(Record extracts Opens)
Lemma scan_conditions_true l w w' :
  scan_conditions l w = (Ret true, w') → w' = w ∧ Forall (λ c, steady c = true) l.
Proof.
  revert w. induction l as [|c l IH]; intros w; cbn [scan_conditions].
  { intros [= <-]. split; [done|constructor]. }
  destruct (String.eqb (OType c) "Degraded" && String.eqb (OStatus c) "True") eqn:Ed; [done|].
  destruct (String.eqb (OType c) "Progressing") eqn:Ep.
  - apply String.eqb_eq in Ep.
    destruct (String.eqb (OReason c) "FailedImageImports") eqn:Er;
      [destruct (find_first (names_lang (OMessage c)) langs) eqn:Ef|].
    + intros H. by apply retry_import_true in H.
    + destruct (String.eqb (OStatus c) "True") eqn:Es; [done|]. intros H.
      destruct (IH _ H) as [-> Hl]. split; [done|]. constructor; [|done].
      unfold steady. rewrite Ep, Es, (find_first_existsb _ _ Ef). cbn. by rewrite andb_false_r.
    + destruct (String.eqb (OStatus c) "True") eqn:Es; [done|]. intros H.
      destruct (IH _ H) as [-> Hl]. split; [done|]. constructor; [|done].
      unfold steady. by rewrite Ep, Es, Er.
  - destruct (String.eqb (OType c) "Available" && String.eqb (OStatus c) "False") eqn:Ea; [done|].
    intros H. destruct (IH _ H) as [-> Hl]. split; [done|]. constructor; [|done].
    unfold steady. by rewrite Ed, Ea, Ep.
Qed.

Lemma scan_streams_true host names w w' :
  scan_streams host names w = (Ret true, w') →
  ∃ l, streams_read names w l w' ∧ Forall (imported host) l.
Proof.
  revert w. induction names as [|n names IH]; intros w; cbn [scan_streams].
  { intros [= <-]. by exists []. }
  intros H. apply gobind_Ret_inv in H as (r & w1 & Ht & H). unfold try in Ht.
  destruct (get_stream "openshift" n w) as [[s|e|p] w2] eqn:Es; [|by injection Ht as <- <-|done].
  injection Ht as <- <-. destruct (stream_imported host s) eqn:Ei; [|done].
  destruct (IH _ H) as (l & Hl & Hf). exists (s :: l). split; [by exists w2|].
  constructor; [by apply stream_imported_spec|done].
Qed.
(* ===== verification/Deployments.v ===== *)
(** * test/extended/deployments/util.go: rollouts and their invariants

    What the deployment tests assert of a cluster: the invariants of the
    deployer pods and of the replication controllers of a deployment config,
    the conditions a test waits for, the waits on watches, and the checker that
    follows the deployer pods of a namespace through a watch.

    Objects are values: the code never writes to the ones it was given.  An
    assertion of Gomega that fails is a [Panic].  The functions of appsutil
    (openshift/library-go) that read annotations are translated too; its
    generator of pod names and its wait for a deployer pod are parameters. *)

From S2P Require Import Prelude.
From S2P Require Import GoStrings.
From S2P Require Import GoLib.
From S2P Require Import KubeTypes.

(** ** Objects *)

Record ReplicationController := mkRC {
  RCMeta : ObjectMeta;
  RCSpecReplicas : option Z;
  RCStatusReplicas : Z
}.

Record DeploymentTrigger := mkTrigger {
  TType : string;
  LastTriggeredImage : option string   (* None: nil ImageChangeParams *)
}.

Record DeploymentCondition := mkDCond { DCondType : string; DCondReason : string }.

Record DeploymentConfig := mkDC {
  DCMeta : ObjectMeta;
  DCSpecReplicas : Z;
  DCTest : bool;
  Triggers : list DeploymentTrigger;
  LatestVersion : Z;
  DCObservedGeneration : Z;
  DCConditions : list DeploymentCondition
}.

Record OwnerReference := mkOwner {
  APIVersion : string;
  OwnerKind : string;
  OwnerName : string;
  OwnerUID : string;
  OwnerController : option bool;
  BlockOwnerDeletion : option bool
}.
#[export] Instance OwnerReference_eq_dec : EqDecision OwnerReference.
Proof. solve_decision. Defined.

Definition annotation (k : string) (m : ObjectMeta) : string := default "" (Annotations m !! k).

Definition DeploymentStatusFor (rc : ReplicationController) : string :=
  annotation "openshift.io/deployment.phase" (RCMeta rc).
Definition DeploymentStatusReasonFor (rc : ReplicationController) : string :=
  annotation "openshift.io/deployment.status-reason" (RCMeta rc).
Definition DeploymentVersionFor (rc : ReplicationController) : Z :=
  default (-1)%Z (Atoi (annotation "openshift.io/deployment-config.latest-version" (RCMeta rc))).
Definition IsCompleteDeployment (rc : ReplicationController) : bool :=
  String.eqb (DeploymentStatusFor rc) "Complete".
Definition IsFailedDeployment (rc : ReplicationController) : bool :=
  String.eqb (DeploymentStatusFor rc) "Failed".
Definition IsDeploymentCancelled (rc : ReplicationController) : bool :=
  String.eqb (ToLower (annotation "openshift.io/deployment.cancelled" (RCMeta rc))) "true".
Definition HasSynced (dc : DeploymentConfig) (generation : Z) : bool :=
  (generation <=? DCObservedGeneration dc)%Z.

(** ** Deployer pods *)

Definition deployer_label : string := "openshift.io/deployer-pod-for.name".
(Record extracts Closes)
- _What to do_
The entries above hold a line with "scan_conditions l w" and a later line with "unfold steady. by rewrite Ep, Es, Er.". Write out exactly those lines and all lines between, nothing more.

- _Written response_
  scan_conditions l w = (Ret true, w') → w' = w ∧ Forall (λ c, steady c = true) l.
Proof.
  revert w. induction l as [|c l IH]; intros w; cbn [scan_conditions].
  { intros [= <-]. split; [done|constructor]. }
  destruct (String.eqb (OType c) "Degraded" && String.eqb (OStatus c) "True") eqn:Ed; [done|].
  destruct (String.eqb (OType c) "Progressing") eqn:Ep.
  - apply String.eqb_eq in Ep.
    destruct (String.eqb (OReason c) "FailedImageImports") eqn:Er;
      [destruct (find_first (names_lang (OMessage c)) langs) eqn:Ef|].
    + intros H. by apply retry_import_true in H.
    + destruct (String.eqb (OStatus c) "True") eqn:Es; [done|]. intros H.
      destruct (IH _ H) as [-> Hl]. split; [done|]. constructor; [|done].
      unfold steady. rewrite Ep, Es, (find_first_existsb _ _ Ef). cbn. by rewrite andb_false_r.
    + destruct (String.eqb (OStatus c) "True") eqn:Es; [done|]. intros H.
      destruct (IH _ H) as [-> Hl]. split; [done|]. constructor; [|done].
      unfold steady. by rewrite Ep, Es, Er.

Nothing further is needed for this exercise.